### Task objective
Please tally the lines in the records that include the word "Section" and answer with the bare number.

(Beginning of Records for the task)

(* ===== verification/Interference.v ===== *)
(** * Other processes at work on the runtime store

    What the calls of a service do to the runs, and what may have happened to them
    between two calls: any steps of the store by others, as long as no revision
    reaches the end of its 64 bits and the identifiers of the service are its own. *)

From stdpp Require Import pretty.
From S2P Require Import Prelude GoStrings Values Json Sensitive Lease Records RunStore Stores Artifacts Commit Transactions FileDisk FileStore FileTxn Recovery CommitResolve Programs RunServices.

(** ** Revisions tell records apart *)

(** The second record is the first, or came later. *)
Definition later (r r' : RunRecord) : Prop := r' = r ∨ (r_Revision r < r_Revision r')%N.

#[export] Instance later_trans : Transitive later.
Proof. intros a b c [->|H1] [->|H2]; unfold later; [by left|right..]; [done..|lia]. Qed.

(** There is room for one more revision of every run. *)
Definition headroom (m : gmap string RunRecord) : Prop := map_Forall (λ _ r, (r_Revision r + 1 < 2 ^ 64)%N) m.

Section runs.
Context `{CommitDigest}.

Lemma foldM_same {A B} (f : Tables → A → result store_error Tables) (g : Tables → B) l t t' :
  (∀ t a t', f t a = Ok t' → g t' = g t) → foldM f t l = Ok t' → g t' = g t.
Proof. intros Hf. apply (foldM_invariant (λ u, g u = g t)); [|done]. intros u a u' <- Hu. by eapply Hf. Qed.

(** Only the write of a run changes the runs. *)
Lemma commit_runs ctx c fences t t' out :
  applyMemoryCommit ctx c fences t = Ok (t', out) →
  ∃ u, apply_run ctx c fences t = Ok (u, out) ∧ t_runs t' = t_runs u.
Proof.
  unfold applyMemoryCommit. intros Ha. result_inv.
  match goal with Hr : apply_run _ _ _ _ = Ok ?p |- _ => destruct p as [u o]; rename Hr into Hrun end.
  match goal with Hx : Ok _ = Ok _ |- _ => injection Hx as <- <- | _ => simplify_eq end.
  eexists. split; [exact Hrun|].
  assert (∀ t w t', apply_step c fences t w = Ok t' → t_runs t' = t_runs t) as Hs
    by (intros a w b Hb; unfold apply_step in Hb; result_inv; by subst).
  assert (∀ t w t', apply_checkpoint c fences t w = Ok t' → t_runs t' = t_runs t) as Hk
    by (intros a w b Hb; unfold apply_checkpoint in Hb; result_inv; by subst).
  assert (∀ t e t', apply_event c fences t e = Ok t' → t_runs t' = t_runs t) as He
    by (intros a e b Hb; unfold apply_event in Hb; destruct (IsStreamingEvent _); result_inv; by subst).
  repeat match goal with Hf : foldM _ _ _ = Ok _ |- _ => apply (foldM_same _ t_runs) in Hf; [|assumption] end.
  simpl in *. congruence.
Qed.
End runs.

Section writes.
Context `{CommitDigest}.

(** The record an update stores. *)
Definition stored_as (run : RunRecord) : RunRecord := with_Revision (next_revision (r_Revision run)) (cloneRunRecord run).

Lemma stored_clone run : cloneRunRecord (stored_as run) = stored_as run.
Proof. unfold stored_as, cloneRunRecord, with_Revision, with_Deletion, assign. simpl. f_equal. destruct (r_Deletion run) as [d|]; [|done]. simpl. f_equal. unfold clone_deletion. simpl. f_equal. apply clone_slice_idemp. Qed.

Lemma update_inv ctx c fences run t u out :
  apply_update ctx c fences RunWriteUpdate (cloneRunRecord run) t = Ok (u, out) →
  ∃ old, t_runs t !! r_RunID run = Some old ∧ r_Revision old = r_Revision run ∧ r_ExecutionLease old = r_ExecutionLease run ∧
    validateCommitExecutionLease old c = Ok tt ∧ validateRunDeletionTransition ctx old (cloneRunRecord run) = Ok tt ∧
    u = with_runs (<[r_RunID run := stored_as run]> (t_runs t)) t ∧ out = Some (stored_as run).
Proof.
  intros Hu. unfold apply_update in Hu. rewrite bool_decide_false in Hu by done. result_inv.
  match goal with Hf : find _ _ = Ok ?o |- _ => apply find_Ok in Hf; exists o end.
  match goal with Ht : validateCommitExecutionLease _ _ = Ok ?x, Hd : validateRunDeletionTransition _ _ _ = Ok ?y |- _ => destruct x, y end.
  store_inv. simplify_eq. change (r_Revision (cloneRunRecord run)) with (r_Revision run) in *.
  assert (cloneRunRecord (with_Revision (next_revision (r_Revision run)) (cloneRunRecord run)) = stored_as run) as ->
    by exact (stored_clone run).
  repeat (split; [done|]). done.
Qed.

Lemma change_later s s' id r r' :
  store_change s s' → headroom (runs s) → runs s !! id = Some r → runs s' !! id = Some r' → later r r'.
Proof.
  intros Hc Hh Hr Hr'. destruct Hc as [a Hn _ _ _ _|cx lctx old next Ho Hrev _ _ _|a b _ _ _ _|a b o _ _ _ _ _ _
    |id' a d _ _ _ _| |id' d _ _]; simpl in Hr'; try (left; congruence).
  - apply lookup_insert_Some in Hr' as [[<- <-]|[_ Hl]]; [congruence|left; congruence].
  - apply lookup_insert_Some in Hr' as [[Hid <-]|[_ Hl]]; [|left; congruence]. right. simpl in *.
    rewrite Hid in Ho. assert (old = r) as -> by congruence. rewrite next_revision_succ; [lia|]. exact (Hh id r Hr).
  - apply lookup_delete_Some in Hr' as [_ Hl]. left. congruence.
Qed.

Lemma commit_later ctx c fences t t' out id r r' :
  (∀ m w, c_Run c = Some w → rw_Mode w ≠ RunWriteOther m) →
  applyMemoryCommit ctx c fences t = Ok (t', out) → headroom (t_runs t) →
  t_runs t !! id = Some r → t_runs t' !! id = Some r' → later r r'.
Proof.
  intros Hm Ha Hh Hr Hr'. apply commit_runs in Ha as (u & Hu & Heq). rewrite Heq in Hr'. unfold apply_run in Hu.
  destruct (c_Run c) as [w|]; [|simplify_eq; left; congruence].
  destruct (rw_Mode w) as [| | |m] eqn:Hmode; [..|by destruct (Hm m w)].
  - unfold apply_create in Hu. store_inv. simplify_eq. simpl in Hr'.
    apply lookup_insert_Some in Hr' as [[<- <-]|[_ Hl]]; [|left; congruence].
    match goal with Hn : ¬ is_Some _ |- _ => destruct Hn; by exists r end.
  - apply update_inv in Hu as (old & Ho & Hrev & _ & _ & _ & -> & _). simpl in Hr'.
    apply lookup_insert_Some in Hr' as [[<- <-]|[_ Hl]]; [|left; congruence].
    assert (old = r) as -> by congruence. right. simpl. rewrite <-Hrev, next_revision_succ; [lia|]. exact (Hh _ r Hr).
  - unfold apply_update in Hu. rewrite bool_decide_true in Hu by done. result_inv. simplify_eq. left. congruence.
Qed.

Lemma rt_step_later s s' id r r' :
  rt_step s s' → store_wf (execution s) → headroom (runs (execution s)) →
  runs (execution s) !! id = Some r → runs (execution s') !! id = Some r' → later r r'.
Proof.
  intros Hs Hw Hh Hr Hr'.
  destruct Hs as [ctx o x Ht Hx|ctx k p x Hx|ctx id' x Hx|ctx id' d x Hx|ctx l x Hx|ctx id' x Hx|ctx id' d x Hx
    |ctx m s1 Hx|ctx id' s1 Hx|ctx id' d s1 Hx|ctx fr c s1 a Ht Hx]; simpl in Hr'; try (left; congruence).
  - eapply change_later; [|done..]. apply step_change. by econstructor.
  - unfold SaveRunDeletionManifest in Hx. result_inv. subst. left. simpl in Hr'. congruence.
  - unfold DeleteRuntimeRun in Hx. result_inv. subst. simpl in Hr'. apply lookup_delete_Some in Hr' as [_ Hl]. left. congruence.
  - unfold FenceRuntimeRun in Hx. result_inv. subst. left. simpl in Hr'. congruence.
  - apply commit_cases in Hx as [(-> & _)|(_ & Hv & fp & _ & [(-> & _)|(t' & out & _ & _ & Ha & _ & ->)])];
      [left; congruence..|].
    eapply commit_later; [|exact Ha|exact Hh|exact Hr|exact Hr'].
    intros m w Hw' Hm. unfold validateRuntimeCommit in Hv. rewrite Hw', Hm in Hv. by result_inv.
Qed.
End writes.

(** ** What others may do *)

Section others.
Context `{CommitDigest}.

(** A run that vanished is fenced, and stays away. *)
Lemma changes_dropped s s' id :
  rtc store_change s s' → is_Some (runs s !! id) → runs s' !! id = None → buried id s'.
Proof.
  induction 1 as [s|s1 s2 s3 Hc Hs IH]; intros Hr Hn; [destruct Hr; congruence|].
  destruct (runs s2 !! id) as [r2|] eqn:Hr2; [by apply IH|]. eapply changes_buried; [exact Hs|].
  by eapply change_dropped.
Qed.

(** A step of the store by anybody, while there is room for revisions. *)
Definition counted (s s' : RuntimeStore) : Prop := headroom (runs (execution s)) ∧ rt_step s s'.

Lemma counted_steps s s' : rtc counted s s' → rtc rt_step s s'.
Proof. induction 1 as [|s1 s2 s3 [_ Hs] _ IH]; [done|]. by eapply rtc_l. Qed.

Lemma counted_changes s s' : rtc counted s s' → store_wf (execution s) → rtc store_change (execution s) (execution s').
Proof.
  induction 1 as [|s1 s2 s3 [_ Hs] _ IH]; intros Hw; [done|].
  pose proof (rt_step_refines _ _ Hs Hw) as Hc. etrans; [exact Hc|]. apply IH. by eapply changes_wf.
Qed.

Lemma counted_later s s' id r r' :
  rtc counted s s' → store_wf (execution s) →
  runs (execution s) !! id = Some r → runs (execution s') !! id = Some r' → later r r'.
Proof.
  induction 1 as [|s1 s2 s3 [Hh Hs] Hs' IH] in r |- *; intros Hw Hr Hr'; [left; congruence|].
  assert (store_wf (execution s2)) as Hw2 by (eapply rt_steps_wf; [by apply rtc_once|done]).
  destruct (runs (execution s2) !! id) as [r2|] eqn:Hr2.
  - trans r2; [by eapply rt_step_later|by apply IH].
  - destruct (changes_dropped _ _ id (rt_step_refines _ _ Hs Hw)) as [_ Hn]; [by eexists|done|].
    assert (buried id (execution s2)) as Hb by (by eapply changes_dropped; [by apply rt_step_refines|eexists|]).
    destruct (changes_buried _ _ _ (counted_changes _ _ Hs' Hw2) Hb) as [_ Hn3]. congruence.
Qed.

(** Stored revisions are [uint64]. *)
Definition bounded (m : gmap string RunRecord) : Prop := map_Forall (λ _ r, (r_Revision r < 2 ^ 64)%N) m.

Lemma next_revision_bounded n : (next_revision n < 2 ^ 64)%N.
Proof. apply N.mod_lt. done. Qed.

(End of Records for the task)

### Output of the exercise
3